ACTIVITY
Begin at the top of the following data. Copy each line exactly until you have copied the line containing "seqZ (GetNAcceptEntries c)".

Saved entries:
(** X6. When the container reports fewer accepted objects than it accepts,
    but at least one, the construction still completes. The view has the
    reported number of entries; every accepted position beyond that number
    is reported as out of bounds and stored at index 0, so that index 0
    ends with the last accepted position, the first one is lost, and the
    indices 1 and up keep the accepted positions of their rank. *)
Theorem BuildAcceptIndices_under_report c last_p :
  container_ok c → 0 < GetNAcceptEntries c < NAccepted c →
  last (accepted_positions c) = Some last_p →
  ∃ v, ctor (Some c) true
       = Ok (v, (λ j, TArrayI.Report j (GetNAcceptEntries c)) <$>
                  seqZ (GetNAcceptEntries c)
                    (NAccepted c - GetNAcceptEntries c)) ∧
       GetEntries v = Ok (GetNAcceptEntries c) ∧
       TArrayI.fArray (fAcceptIndices v)
       = <[0%nat := last_p]>
           (take (Z.to_nat (GetNAcceptEntries c)) (accepted_positions c)).
Proof.
  intros Hc Hrep Hlast. pose proof (NAccepted_bounds c Hc) as [HA _].
  set (h := Z.to_nat (GetNAcceptEntries c)).
  unfold NAccepted in *. set (acc := accepted_positions c) in *.
  destruct (filter_take_drop (λ p, accepted c p = true)
              (seqZ 0 (GetNEntries c)) h) as (l1 & l2 & Hl & H1 & H2).
  { fold (accepted_positions c). fold acc. lia. }
  fold (accepted_positions c) in H1, H2. fold acc in H1, H2.
  assert (length (take h acc) = h) as Hlen1 by (rewrite length_take; lia).
  assert (length (drop h acc) = (length acc - h)%nat) as Hlen2
    by apply length_drop.
  assert (last (drop h acc) = Some last_p) as Hlast2.
  { rewrite <- (take_drop h acc), last_app in Hlast.
    destruct (last (drop h acc)) eqn:E; [done|].
    apply last_None in E. rewrite E in Hlen2. simpl in Hlen2. lia. }
  unfold ctor, BuildAcceptIndices. simpl. rewrite TArrayI_Set_new. fold h.
  rewrite Hl, for_each_app.
  pose proof (BuildAcceptIndices_loop_room c l1 [] h []) as Hroom.
  simpl in Hroom. change (Z.of_nat 0) with 0 in Hroom.
  rewrite Hroom by (rewrite H1, Hlen1; unfold INT_MAX in *; lia).
  clear Hroom. rewrite H1, Hlen1, Nat.sub_diag. simpl. rewrite app_nil_r.
  pose proof (BuildAcceptIndices_loop_full c l2 (take h acc)
                (Z.of_nat h) []) as Hfull.
  simpl in Hfull. rewrite H2, Hlast2, Hlen1, Hlen2 in Hfull.
  rewrite Hfull; [|intros E; rewrite E in Hlen1; simpl in Hlen1; lia|lia
                  |unfold INT_MAX in *; lia].
  clear Hfull. simpl.
  exists (MkView (Some c) (TArrayI.mk (<[0%nat := last_p]> (take h acc)))
            true).
  split; [|split; [|reflexivity]].
  - f_equal. f_equal. unfold h. rewrite Z2Nat.id by lia.
    do 2 f_equal. lia.
  - unfold GetEntries, TArrayI.GetSize, TArrayI.fN. simpl.
    rewrite length_insert, Hlen1. f_equal. lia.
Qed.

(** X7. When the container reports no accepted object (or a negative
    number) and accepts one, the array is empty and the construction of
    the accepted view faults at the first accepted position. *)
Theorem ctor_faults_without_storage c p :
  GetNAcceptEntries c ≤ 0 → 0 ≤ p < GetNEntries c → accepted c p = true →
  ctor (Some c) true = Fault.
Proof.
  intros Hrep Hp Hacc. unfold ctor, BuildAcceptIndices. simpl.
  rewrite TArrayI_Set_new.
  replace (Z.to_nat (GetNAcceptEntries c)) with 0%nat by lia. simpl.
  rewrite (BuildAcceptIndices_loop_empty c _ p); [done| |done].
  apply elem_of_seqZ. lia.
Qed.

(** X8. A construction that completes leaves a view of the container and of
    the mode it was given. In ALL mode it never fails, builds no index array
    and reports nothing; in ACCEPTED_ONLY mode it completes only for a
    container that is not [NULL]. *)
Theorem ctor_keeps_arguments (cont : option (AliEmcalContainer T))
    (useAccept : bool) :
  (useAccept = false → ctor cont useAccept
                       = Ok (MkView cont TArrayI.new false, [])) ∧
  ∀ v log, ctor cont useAccept = Ok (v, log) →
    GetContainer v = cont ∧ fUseAccepted v = useAccept ∧
    (useAccept = true → is_Some cont).
Proof.
  split; [by intros ->|]. intros v log. destruct useAccept.
  - unfold ctor, BuildAcceptIndices. simpl.
    destruct cont as [c|]; [|discriminate].
    destruct (for_each _ _ _) as [[[a k] log1]|]; simpl; [|discriminate].
    intros [= <- _]. by repeat split.
  - intros [= <- _]. by repeat split.
Qed.

(** X9. A view in ALL mode without container, such as the one of the
    default constructor, cannot be asked for its size: [GetEntries()],
    [end()], [rbegin()], [operator[]] at an index that is not negative and
    both loops fault, while [operator[]] at a negative index gives
    [NULL]. *)
Theorem null_container_faults v :
  fkContainer v = None → fUseAccepted v = false →
  GetEntries v = Fault ∧ end_ v = Fault ∧ rbegin v = Fault ∧
  (∀ i, 0 ≤ i → operator_subscript v i = Fault) ∧
  (∀ i, i < 0 → operator_subscript v i = Ok None) ∧
  ∀ fuel, iterate_forward fuel v = Some Fault ∧
          iterate_backward fuel v = Some Fault.
Proof.
  intros Hc Hmode.
  assert (GetEntries v = Fault) as Hn
    by (unfold GetEntries; by rewrite Hmode, Hc).
  unfold iterate_forward, iterate_backward, end_, rbegin, operator_subscript.
  rewrite Hn. simpl. repeat split.
  - intros i Hi. by destruct (Z.ltb_spec i 0); [lia|].
  - intros i Hi. by destruct (Z.ltb_spec i 0); [|lia].
Qed.

End Storage.

Section Steps.

Context {T : Type}.
Implicit Types (v : AliEmcalIterableContainerT T) (it : iterator T).

(** ** Repeated steps *)




(** [k] steps of [operator++] on a forward iterator, and on a backward one,
    as long as the position stays an [int]. *)
Lemma iter_operator_inc data (p : Z) (k : nat) :
  (INT_MIN ≤ p → p + Z.of_nat k ≤ INT_MAX →
   Nat.iter k operator_inc (MkIterator (T:=T) data p true)
   = MkIterator data (p + Z.of_nat k) true) ∧
  (p ≤ INT_MAX → INT_MIN ≤ p - Z.of_nat k →
   Nat.iter k operator_inc (MkIterator (T:=T) data p false)
   = MkIterator data (p - Z.of_nat k) false).
Proof.
  induction k as [|k [IHf IHb]].
  - simpl. split; intros _ _; f_equal; lia.
  - split; intros Hlo Hhi; simpl.
    + rewrite IHf by lia. unfold operator_inc. simpl.
      rewrite wrap_int_id by (unfold int_range; lia). f_equal. lia.
    + rewrite IHb by lia. unfold operator_inc. simpl.
      rewrite wrap_int_id by (unfold int_range; lia). f_equal. lia.
Qed.

(** X10. For a view with [n] entries, [n] between 0 and [INT_MAX],
    [operator++] applied [n] times to [begin()] gives [end()], and applied
    [n] times to [rbegin()] gives [rend()]: the sentinels are exactly
    [GetEntries()] steps away in both directions. *)
Theorem begin_steps_to_end v n :
  GetEntries v = Ok n → 0 ≤ n ≤ INT_MAX →
  end_ v = Ok (Nat.iter (Z.to_nat n) operator_inc (begin_ v)) ∧
  ∃ first, rbegin v = Ok first ∧
           Nat.iter (Z.to_nat n) operator_inc first = rend v.
Proof.
  intros Hn Hrange. unfold end_, rbegin, begin_, rend. rewrite Hn. simpl.
  unfold INT_MAX in Hrange.
  destruct (iter_operator_inc (Some v) 0 (Z.to_nat n)) as [Hf _].
  destruct (iter_operator_inc (Some v) (n - 1) (Z.to_nat n)) as [_ Hb].
  split.
  - rewrite Hf by (unfold INT_MIN, INT_MAX; lia). do 2 f_equal. lia.
  - eexists. split; [reflexivity|].
    rewrite wrap_int_id by (unfold int_range, INT_MIN, INT_MAX; lia).
    rewrite Hb by (unfold INT_MIN, INT_MAX; lia). f_equal. lia.
Qed.


(** X12. In a view with [n] entries bound to a container, the loop started
    at a position [k] of [[0, n]] and run up to [end()] meets the objects at
    the logical indices [k], ..., [n - 1], and the backward loop started
    just below [k] and run down to [rend()] meets those at [k - 1], ..., 0:
    the two loops share the objects of the view between them. *)
Theorem iterate_from_position v n k fuel :
  view_ok v n → 0 ≤ k ≤ n → (Z.to_nat n < fuel)%nat →
  ∃ last before after,
    end_ v = Ok last ∧
    Forall2 (λ i obj, operator_subscript v i = Ok obj) (seqZ 0 k) before ∧
    Forall2 (λ i obj, operator_subscript v i = Ok obj)
      (seqZ k (n - k)) after ∧
    iterate fuel (MkIterator (Some v) k true) last = Some (Ok after) ∧
    iterate fuel (MkIterator (Some v) (k - 1) false) (rend v)
    = Some (Ok (reverse before)).
Proof.
  intros Hv Hk Hfuel. pose proof Hv as (Hc & Hn & Hrange).
  exists (MkIterator (Some v) n true), (object_at v <$> seqZ 0 k),
         (object_at v <$> seqZ k (n - k)).
  split; [unfold end_; by rewrite Hn|].
  split.
  { apply Forall2_fmap_r, Forall_Forall2_diag, Forall_seqZ.
    intros i Hi. apply (operator_subscript_object_at v n); [done|lia]. }
  split.
  { apply Forall2_fmap_r, Forall_Forall2_diag, Forall_seqZ.
    intros i Hi. apply (operator_subscript_object_at v n); [done|lia]. }
  pose proof (iterate_forward_from v n (Z.to_nat (n - k)) k fuel Hv) as Hfwd.
  pose proof (iterate_backward_from v n (Z.to_nat k) fuel Hv) as Hbwd.
  rewrite Z2Nat.id in Hfwd, Hbwd by lia.
  split; [apply Hfwd; lia|apply Hbwd; lia].
Qed.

RESPONSE TO THE EXERCISE
(** X6. When the container reports fewer accepted objects than it accepts,
    but at least one, the construction still completes. The view has the
    reported number of entries; every accepted position beyond that number
    is reported as out of bounds and stored at index 0, so that index 0
    ends with the last accepted position, the first one is lost, and the
    indices 1 and up keep the accepted positions of their rank. *)
Theorem BuildAcceptIndices_under_report c last_p :
  container_ok c → 0 < GetNAcceptEntries c < NAccepted c →
  last (accepted_positions c) = Some last_p →
  ∃ v, ctor (Some c) true
       = Ok (v, (λ j, TArrayI.Report j (GetNAcceptEntries c)) <$>
                  seqZ (GetNAcceptEntries c)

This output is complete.